Mindfulness helps us to recognize how we respond to any stimuli, including the entire array of emotional experiences our bodies and brains enable us to have. In a moment of world-weariness, we can check in with ourselves and notice that fear and sadness and anger are activated. And rather than pushing it aside with cynical numbing, we can open to and embrace our ability to feel empathy, to feel genuine connection to others who may be suffering. And then, we can decide how to respond effectively to these feelings.
When you catch this world-weariness in yourself, it can serve as a cue to reach out and connect with someone you care about, or make a thoughtful donation to a charity of your choice, or engage with your community. Or perhaps, it will cue you to simply replenish depleted stores of resiliency by taking some time away from the internet, making a cup of warm tea or going for a jog. There is goodness and gentleness in the world- maybe more of it than we recognize as it is not often celebrated or remarked upon. If we cultivate an ability to seek out goodness and contribute to it, this will help to counteract vulnerability to being overwhelmed by the real difficulties in our society.
We humans are a tricky species. Thanks to our ancestors from way, way, waaaay back, our brains have developed an ability to focus on threatening situations in order to help protect us from harm. For instance, I might think “Hmm, I could get mugged on the metro so I’d better pay attention to my purse.” As much as this way of thinking is often helpful, it can just as often be overblown, for instance, when I overestimate the likelihood of a mugging or avoid public transportation altogether. Luckily, thanks to good old neuroplasticity, we have the ability to gradually change how we perceive and organize information, and effectively problem-solve.
This exercise from positive psychology trail-blazer Martin Seligman is a way to cultivate a greater attention to what is going well and to effectively analyze a situation to increase the likelihood that things continue to go well. In his new book, Flourish: A Visionary New Understanding of Happiness and Well-Being, Dr. Seligman suggests we try to regularly engage in the following exercise to practice strengthening these useful mental muscles that help us notice information that contributes to our contentment and sense of well-being.
At the end of the day, think back on three things that went well from the day. Write down each of these events – they do not have to be major, life-shaking occurrences- just three positive events. Next to the event, write down one reason that this event might have gone so well. Try this out for a week and see if it has any affect on your mood.
As an example, here’s my list from yesterday:
1) Event: I got to a meeting on time.
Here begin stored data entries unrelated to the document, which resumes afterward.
(** draft.approve only records the decision: on a pending draft, however
    long past its expiry, it succeeds, the stored row becomes approved, and
    the dispatcher state is exactly as before: no message is handed to the
    sender, no allowlist or rate check is made, nothing is audited. *)
Theorem draft_approve_only_records (profile : string) (raw : RawMessage) (p : draftDecisionParams)
    (s : D) (st : St B A W) (d : Draft) :
  ds_inv s -> parseParams dec_draftDecisionParams raw = Ok p -> dd_ID p <> ""%string -> dd_By p = ""%string ->
  ds_row s (profile, dd_ID p) = Some d -> dr_State d = DraftPendingReview ->
  dr_CreatedAt d <= unix (clock (st_world st)) ->
  exists s1 d1, handleDraftApprove profile None raw (Some s, st)
                = (Ok (JObj [("draft"%string, viewDraft d1)]), (Some s1, st))
  /\ ds_row s1 (profile, dd_ID p) = Some d1 /\ dr_State d1 = DraftApproved
  /\ dr_PayloadJSON d1 = dr_PayloadJSON d.
Proof.
  intros Hi Hp Hid Hby Hr Hs Hc.
  unfold handleDraftApprove, dbind, dneed, dlift, dnow, dret, dstore. cbn [fst snd].
  rewrite Hp, (proj2 (str_empty_false _) Hid), Hby. cbn.
  pose proof (dl_approve s profile (dd_ID p) (clock (st_world st)) DraftDeciderCLI Hi) as Hm.
  unfold moves in Hm. rewrite Hr in Hm. unfold Draft_Approve in Hm. rewrite Hs in Hm. cbn in Hm.
  destruct (Z.ltb_spec (unix (clock (st_world st))) (dr_CreatedAt d)); [lia|]. cbn in Hm.
  destruct Hm as (s1 & -> & _ & Hrow). eexists s1, _. split; [done|].
  rewrite Hrow, decide_True by done. done.
Qed.

End HandlerFacts.

(** ** Witnesses *)

Definition demo_range {K V} `{Countable K} : MapRange K V := {|
  range := map_to_list; range_perm := fun m => reflexivity (map_to_list m) |}.
#[local] Existing Instance demo_range.

Definition demo_draft : Draft :=
  mkDraft "drf-1" "default" DraftKindSend "{}" demo_user DraftPendingReview 1000 2800 0 "" "".
Definition demo_history : list draft_op :=
  [QPut demo_draft; QApprove "default" "drf-1" (of_unix 5000) "cli";
   QApprove "default" "drf-1" (of_unix 5001) "skill"; QReject "default" "drf-1" (of_unix 5002) "cli" "no";
   QExpire "default" (of_unix 9000)]%string.

Lemma demo_history_ok : run_ok (map (pair None) demo_history) (∅ : DraftTable).
Proof.
  split; [split; [|split; [done|]]|].
  - split; [by right|]. repeat split; vm_compute; discriminate.
  - intros p. unfold ds_row. cbn. unfold sql_row, sql_select. cbn. by rewrite lookup_empty.
  - repeat split.
Qed.

Lemma demo_history_ok_mem : run_ok (map (pair None) demo_history) NewDraftStore.
Proof.
  split; [split; [done|split; [done|]]|].
  - intros p. cbn. by rewrite lookup_empty.
  - repeat split.
Qed.

Lemma draft_decided_once_witness :
  (decisions ("default", "drf-1")%string (map (pair None) demo_history)
     (draft_run (map (pair None) demo_history) (∅ : DraftTable)).1 <= 1)%nat.
Proof.
  apply (draft_decided_once (map (pair None) demo_history) (∅ : DraftTable)); [done|].
  apply demo_history_ok.
Defined.

Lemma drafts_stay_valid_witness :
  rows_valid (draft_run (map (pair None) demo_history) NewDraftStore).2.
Proof.
  apply (drafts_stay_valid (map (pair None) demo_history) NewDraftStore); [done|done|].
  apply demo_history_ok_mem.
Defined.

Lemma draft_stores_agree_witness :
  (draft_run (map (pair None) demo_history) NewDraftStore).1
  = [ADone; ADraft (decided demo_draft DraftApproved 5000 "cli" ""); ANone; ANone; ACount 0].
Proof.
  destruct (draft_stores_agree demo_history demo_history_ok) as [-> _].
  vm_compute. reflexivity.
Defined.

Definition demo_draft_state : St tokens Allowlist Z :=
  mkSt (mkSafety NewAllowlist (NewRateLimiterAt 0 0)) (of_unix 10000) [].

Lemma draft_create_proposes_witness :
  exists e, st_trace (handleDraftCreate "default" None "drf-2"
      (Some (JObj [("to", JStr "+5511999990000"); ("body", JStr "oi")]))
      (Some NewDraftStore, demo_draft_state)).2.2 = [EvAudit e] /\ ae_Action e = AuditDraftCreate.
Proof.
  assert (Hok : is_ok (handleDraftCreate "default" None "drf-2"
      (Some (JObj [("to", JStr "+5511999990000"); ("body", JStr "oi")]))
      (Some NewDraftStore, demo_draft_state)).1 = true) by (vm_compute; reflexivity).
  destruct (handleDraftCreate _ _ _ _ _) as [r [s' st']] eqn:E.
  assert (Hf : forall p, ds_row NewDraftStore (p, "drf-2"%string) = None)
    by (intros p; apply lookup_empty).
  assert (Hi : ds_inv NewDraftStore) by done.
  destruct (draft_create_proposes "default" "drf-2" None _ NewDraftStore demo_draft_state st' s' r
    Hi Hf E) as [_ H]. cbn in Hok. rewrite Hok in H.
  destruct H as [(e & He) _]. by exists e.
Defined.

Lemma draft_approve_only_records_witness :
  exists s1 d1, handleDraftApprove "default" None (Some (JObj [("id", JStr "drf-1")]))
      (Some (mem_Put None demo_draft NewDraftStore).2, demo_draft_state)
    = (Ok (JObj [("draft", viewDraft d1)]), (Some s1, demo_draft_state))
    /\ dr_State d1 = DraftApproved /\ dr_ExpiresAt d1 < 10000.
Proof.
  destruct (draft_approve_only_records "default" (Some (JObj [("id", JStr "drf-1")]))
    (mkDecision "drf-1" "" "") (mem_Put None demo_draft NewDraftStore).2 demo_draft_state demo_draft)
    as (s1 & d1 & He & Hr & Hs & _).
  - destruct (mem_put_law NewDraftStore demo_draft) as (s' & E & Hi & _); [done|reflexivity|].
    rewrite E. exact Hi.
  - reflexivity.
  - discriminate.
  - reflexivity.
  - reflexivity.
  - reflexivity.
  - vm_compute. discriminate.
  - exists s1, d1. split; [exact He|]. split; [exact Hs|].
    assert (E : match (handleDraftApprove "default" None (Some (JObj [("id", JStr "drf-1")]))
        (Some (mem_Put None demo_draft NewDraftStore).2, demo_draft_state)).2.1 with
      | Some s => ds_row s ("default", "drf-1") | None => None end = Some d1) by (rewrite He; exact Hr).
    vm_compute in E. injection E as <-. done.
Defined.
Reason: I planned ahead and was organized and ready when the time came to leave the house.
2) Event: I made a good dinner for my family. Reason: I was more creative in the kitchen than usual.
3) Event: My son had a great time playing with his friend. Reason: My son really enjoys the company of his friends.
It may feel strange at first but keep at it and see what happens. Good luck and let me know how it goes for you!